À tarde, eles vêm me procurar. Volto à sala do comandante.

– O governador me deu ordem de deixar vocês livres no pátio da cadeia. Diga aos seus companheiros que não procurem fugir, pois as conseqüências seriam graves para todos nós. Você, como chefe do grupo, pode ir à cidade todos os dias de manhã, das 10 ao meio-dia, e todas as tardes, das 3 às 5. Você tem dinheiro?

– Sim. Moeda inglesa e francesa.

– Um policial à paisana acompanhará você aonde queira ir, durante as suas saídas.

– Que vão fazer com a gente?

– Pelo que me parece, vamos procurar embarcá-los, um de cada vez, nos petroleiros de várias nações. Como Curaçau tem uma das maiores refinarias do mundo, que processa o petróleo da Venezuela, entram e saem por dia uns vinte a 25 petroleiros de todos os países.

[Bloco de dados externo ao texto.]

Definition parse_contract_taxonomy (payload : json) : result ContractTaxonomy :=
  item ← _object payload "taxonomy"
    ["schema"; "scope"; "decision_precedence"; "capabilities"; "resources"];
  schema ← getitem "schema" item ≫= λ v, _string v "taxonomy.schema";
  _ ← require (schema =? "ecpa-contract-taxonomy/0.1-draft")%string
        "taxonomy.schema is unsupported";
  scope ← getitem "scope" item ≫= λ v, _string v "taxonomy.scope";
  _ ← require (scope =? _TAXONOMY_SCOPE)%string "taxonomy.scope is unsupported";
  raw_precedence ← getitem "decision_precedence" item
    ≫= λ v, _array v "taxonomy.decision_precedence must be an array";
  precedence ← map_result (λ v, _string v "taxonomy.decision_precedence[]") raw_precedence;
  _ ← require (bool_decide (precedence = _TAXONOMY_DECISION_PRECEDENCE))
        "taxonomy.decision_precedence is unsupported";
  raw_capabilities ← getitem "capabilities" item
    ≫= λ v, _array v "taxonomy.capabilities must be a non-empty array";
  _ ← require (negb (bool_decide (raw_capabilities = [])))
        "taxonomy.capabilities must be a non-empty array";
  capabilities ← map_result_i parse_taxonomy_capability raw_capabilities;
  _ ← require (negb (has_dups capabilities)) "taxonomy.capabilities contains duplicate names";
  raw_resources ← getitem "resources" item
    ≫= λ v, _array v "taxonomy.resources must be a non-empty array";
  _ ← require (negb (bool_decide (raw_resources = [])))
        "taxonomy.resources must be a non-empty array";
  rs ← map_result_i parse_taxonomy_resource raw_resources;
  _ ← require (negb (has_dups (rs ≫= resource_names)))
        "taxonomy resource canonical names and aliases must be globally unique";
  Ok (mkTaxonomy schema scope precedence (sort_by id str_leb capabilities)
        (sort_by canonical str_leb rs)).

Seria a solução ideal para vocês, porque chegariam em outros países sem problema algum.

– Que outros países, por exemplo? Panamá, Costa Rica, Guatemala, Nicarágua, México, Canadá, Cuba, Estados Unidos e os países de lei inglesa?

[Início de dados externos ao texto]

Lemma value_list l n r :
  Forall reads l → (2 * String.length (dumps false (JArr l)) < S n)%nat →
  read_value (S n) (dumps false (JArr l) +:+ r) = Ok (norm (JArr l), r).
Proof.
  intros Hall Hn. destruct l as [|v l]; [done|].
  cbn [dumps norm] in Hn |- *. rewrite !str_length_app in Hn.
  change (String.length "[") with 1%nat in Hn. change (String.length "]") with 1%nat in Hn.
  rewrite <-!str_app_assoc. change ("[" +:+ ?x) with (String "[" x).
  assert (∀ t, ∃ c t', String.concat "," (map (dumps false) (v :: l)) +:+ t = String c t'
    ∧ is_ws c = false ∧ c ≠ "]"%char) as Hhead.
  { intros t. destruct (dumps_head v) as (c & t' & E & Hc & Hb & _).
    destruct l; cbn [map]; [cbn [String.concat]|rewrite concat_cons2]; rewrite E;
      rewrite ?str_app_cons, <-?str_app_assoc, ?str_app_cons; by eexists _, _. }
  destruct (Hhead ("]" +:+ r)) as (c & t' & E & Hc & Hb).
  pose proof (items_dumps v l r n Hall ltac:(lia)) as H. rewrite E in H |- *.
  rewrite value_S. change (N_of_ascii "[" =? 34)%N with false. cbn [skip_ws]. rewrite Hc.
  change (Ascii.eqb "[" "{") with false. change (Ascii.eqb "[" "[") with true. cbv iota.
  unfold expect at 1. destruct (Ascii.eqb_spec c "]"); [done|]. by rewrite H.
Qed.

Lemma value_dict kvs n r :
  NoDup (keys kvs) → Forall (λ kv, reads kv.2) kvs →
  (2 * String.length (dumps false (JObj kvs)) < S n)%nat →
  read_value (S n) (dumps false (JObj kvs) +:+ r) = Ok (norm (JObj kvs), r).
Proof.
  intros Hnd Hall Hn. rewrite dumps_obj in Hn |- *. rewrite norm_obj.
  apply sort_by_nodup in Hnd. rewrite <-(sort_by_perm fst str_leb kvs) in Hall.
  destruct (sort_by fst str_leb kvs) as [|kw l]; [cbn; rewrite hook_keeps; [done|constructor]|].
  rewrite !str_length_app in Hn.
  change (String.length "{") with 1%nat in Hn. change (String.length "}") with 1%nat in Hn.
  rewrite <-!str_app_assoc. change ("{" +:+ ?x) with (String "{" x).
  pose proof (members_dumps kw l r n Hall ltac:(lia)) as H1.
  rewrite value_S. change (N_of_ascii "{" =? 34)%N with false.
  change (Ascii.eqb "{" "{") with true. cbv iota.
  assert (∀ t, ∃ t', String.concat ","
    (map (λ kv, member_text (kv.1, dumps false kv.2)) (kw :: l)) +:+ t
    = String quote_char t') as Hhead.
  { intros t. destruct l; cbn [map]; [cbn [String.concat]|rewrite concat_cons2];
      unfold member_text, print_str; rewrite <-?str_app_assoc, ?str_app_cons; by eexists. }
  destruct (Hhead ("}" +:+ r)) as (t' & E). rewrite E in H1 |- *.
  change (skip_ws (String quote_char t')) with (String quote_char t').
  change (expect "}" (String quote_char t')) with (@None string). cbv iota. rewrite H1. cbn [of_option mbind result_bind].
  by rewrite hook_keeps by by rewrite keys_map.
Qed.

– Impossível. A Europa também é impossível. Fiquem tranqüilos, tenham confiança, deixem-nos trabalhar para ajudá-los a pôr o pé no estribo, no caminho de uma vida nova.

– Obrigado, comandante.

Conto tudo fielmente aos meus companheiros. Clousiot, o mais desconfiado do bando, pergunta:

– Qual é a sua opinião, Papillon?

– Não sei ainda. Acredito que estão nos levando na conversa, para ficarmos quietos e não fugirmos,

– Pois olhe – diz ele -, acho que você tem razão.

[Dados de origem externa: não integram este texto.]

(* ===== verification/JsonFacts.v ===== *)
(** * JsonFacts: dictionaries read from JSON text

    What a parser of a JSON document relies on: the reader's dictionaries have no repeated key,
    text that is canonical was read into a value that is its own normal form, and two
    dictionaries print alike exactly when they have the same keys with values that print
    alike.  [fields_of] turns the check "exactly these fields" and the look-ups that follow
    it into such an equality, which the proofs about parsers are written with. *)

From S2P Require Import Prelude Effects Json JsonText.

Local Open Scope string_scope.

(** ** The reader's values *)

Lemma dict_set_forall {A} (P : A → Prop) k v d :
  P v → Forall (λ kv, P kv.2) d → Forall (λ kv, P kv.2) (dict_set k v d).
Proof.
  intros Hv. induction 1 as [|[k' v'] d Hk Hd IH]; cbn [dict_set]; [by repeat constructor|].
  case_match; by constructor.
Qed.

Lemma keys_unique_obj kvs :
  keys_unique (JObj kvs) = true ↔
  NoDup (keys kvs) ∧ Forall (λ kv, keys_unique kv.2 = true) kvs.
Proof.
  cbn [keys_unique]. rewrite andb_true_iff, bool_decide_eq_true, forallb_forall, Forall_forall.
  by setoid_rewrite list_elem_of_In.
Qed.

Lemma keys_unique_arr l :
  keys_unique (JArr l) = true ↔ Forall (λ v, keys_unique v = true) l.
Proof.
  cbn [keys_unique]. rewrite forallb_forall, Forall_forall. by setoid_rewrite list_elem_of_In.
Qed.

Lemma to_dict_unique kvs v :
  Forall (λ kv, keys_unique kv.2 = true) kvs → to_dict kvs = Ok v → keys_unique v = true.
Proof.
  unfold to_dict. intros Hall [= <-]. apply keys_unique_obj.
  assert (∀ d : list (string * json), NoDup (keys d) →
    Forall (λ kv, keys_unique kv.2 = true) d →
    NoDup (keys (fold_left (λ d kv, dict_set kv.1 kv.2 d) kvs d))
    ∧ Forall (λ kv, keys_unique kv.2 = true)
        (fold_left (λ d kv, dict_set kv.1 kv.2 d) kvs d)) as H; [|apply H; by constructor].
  induction Hall as [|kv kvs Hv _ IH]; intros d Hd Hf; [done|]. cbn [fold_left].
  apply IH; [by apply dict_set_nodup|].
  by apply (dict_set_forall (λ v, keys_unique v = true)).
Qed.

Section Reader.
Context (hook : list (string * json) → result json) (constant : string → result json).

Lemma scalar_unique s v r :
  (∀ c v, constant c = Ok v → keys_unique v = true) →
  scalar constant s = Ok (v, r) → keys_unique v = true.
Proof.
  intros Hc. unfold scalar. repeat case_match; intros H'; simplify_eq; try done.
  - unfold read_number in *. repeat case_match; simplify_option_eq;
      repeat match goal with p : _ * _ |- _ => destruct p end; by simplify_eq.
  - apply result_bind_ok in H' as (w & Hw & H').
    apply result_bind_ok in H' as (t & _ & [= <- <-]). eauto.
Qed.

Já o bretão acredita naquele plano maravilhoso. O sujeito do ferro de engomar demonstra também seu júbilo, dizendo:

– Acabaram-se as canoas e as aventuras, agora estamos garantidos. Chegaremos a um país qualquer num grande petroleiro e ficaremos oficialmente lá; acabou tudo.

Leroux tem a mesma opinião.

– E você, Maturette?

E o menino de dezenove anos, esse pequeno-burguês acidentalmente transformado em presidiário, esse garoto de traços mais finos que uma mulher, diz, com sua voz suave:

– E vocês acreditam que esses policiais de cabeças quadradas vão fabricar para cada um de nós carteiras de identidade duvidosas ou falsas? Eu, não. O mais que podem fazer é fechar os olhos para que a gente, clandestinamente, embarque um por um num petroleiro de partida, e nada mais. Aliás, eles fariam isso para se livrar de nós sem dor de cabeça. Esta é a minha opinião. Não acredito na história.

Saio poucas vezes, de manhã, para fazer algumas compras. Já estamos aqui há uma semana e nada de novo aconteceu. Estamos ficando nervosos. Certa tarde, aparecem três padres, acompanhados de policiais, visitando uma por uma todas as salas e todas as ceias. Ficam muito tempo na cela mais próxima de nós, onde está um negro acusado de estupro. Supondo que eles virão nos ver, entramos todos em nossa sala e nos sentamos nas camas. De fato, chegam os três padres, acompanhados pelo Dr. Naal, pelo comandante da polícia e por um sujeito cheio de galões e vestido de branco, que deve ser oficial de marinha.